_AVAILABLE DATA:_
****************************************
(** The binary searches over the elements of a set, which step through its ranges, end and return an iterator to the
    smallest element that is not below, respectively above, the value, or the end when there is none. *)
Theorem searches_find rs t :
  wf rs ->
  (exists j, lower_bound rs t = Ret j /\
     ((exists x, deref rs j = Ret x /\ mem x rs /\ t <= x /\ forall y, mem y rs -> t <= y -> x <= y) \/
      (j = end_ rs /\ forall y, mem y rs -> y < t))) /\
  (exists j, upper_bound rs t = Ret j /\
     ((exists x, deref rs j = Ret x /\ mem x rs /\ t < x /\ forall y, mem y rs -> t < y -> x <= y) \/
      (j = end_ rs /\ forall y, mem y rs -> y <= t))).
Proof.
  intros Hwf. split.
  - destruct (search_splits rs (fun x => x <? t) Hwf) as (j & Hj & H); [intros; lia|]. exists j. split; [done|].
    destruct H as [(x & Hd & Hm & Hb & Hl)|[-> H]]; [left; exists x|right]; split_and!; [done..|lia| |done|].
    + intros y Hy Ht. apply Hl; [done|lia].
    + intros y Hy. specialize (H y Hy). lia.
  - destruct (search_splits rs (fun x => negb (t <? x)) Hwf) as (j & Hj & H); [intros; lia|]. exists j. split; [done|].
    destruct H as [(x & Hd & Hm & Hb & Hl)|[-> H]]; [left; exists x|right]; split_and!; [done..|lia| |done|].
    + intros y Hy Ht. apply Hl; [done|lia].
    + intros y Hy. specialize (H y Hy). lia.
Qed.

Lemma searches_find_witness :
  lower_bound [(5, 2); (9, 0); (20, 3)] 8 = Ret (MkIterator 1 0) /\ upper_bound [(5, 2); (9, 0); (20, 3)] 21 = Ret (MkIterator 2 2) /\
  (exists j, lower_bound [(5, 2); (9, 0); (20, 3)] 8 = Ret j /\ deref [(5, 2); (9, 0); (20, 3)] j = Ret 9).
Proof.
  split; [reflexivity|]. split; [reflexivity|].
  destruct (searches_find [(5, 2); (9, 0); (20, 3)] 8) as [(j & Hj & H) _]; [cbn; unfold u64_max; rewrite u64_modulus_eq; lia|].
  exists j. split; [exact Hj|]. destruct H as [(x & Hd & Hm & Hle & Hl)|[_ H]].
  - rewrite Hd. f_equal. pose proof (Hl 9 ltac:(cbn; unfold within; cbn; lia) ltac:(lia)). cbn in Hm. unfold within in Hm. cbn in Hm. lia.
  - specialize (H 9 ltac:(cbn; unfold within; cbn; lia)). lia.
Defined.

(** ** Construction *)

(** Ascending values from [lo] on. *)
Fixpoint strictly (lo : Z) (l : list Z) : Prop :=
  match l with
  | [] => True
  | x :: l => lo <= x < u64_max /\ strictly (x + 1) l
  end.

Lemma strictly_sorted lo l : strictly lo l -> is_sorted l = true.
Proof.
  revert lo. induction l as [|x [|y l] IH]; intros lo; [done..|]. intros [Hx H]. specialize (IH _ H). destruct H as [Hy _].
  change (is_sorted (x :: y :: l)) with ((x <=? y) && is_sorted (y :: l)). rewrite IH. lia.
Qed.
****************************************
_TASK PROMPT:_
Among the entries above, the line containing "Theorem searches_find rs", the line containing "< x /\ forall", and all lines between them are to be restated word for word; nothing else belongs in the reply.

_ANSWER TO THIS EXERCISE:_
Theorem searches_find rs t :
  wf rs ->
  (exists j, lower_bound rs t = Ret j /\
     ((exists x, deref rs j = Ret x /\ mem x rs /\ t <= x /\ forall y, mem y rs -> t <= y -> x <= y) \/
      (j = end_ rs /\ forall y, mem y rs -> y < t))) /\
  (exists j, upper_bound rs t = Ret j /\
     ((exists x, deref rs j = Ret x /\ mem x rs /\ t < x /\ forall y, mem y rs -> t < y -> x <= y) \/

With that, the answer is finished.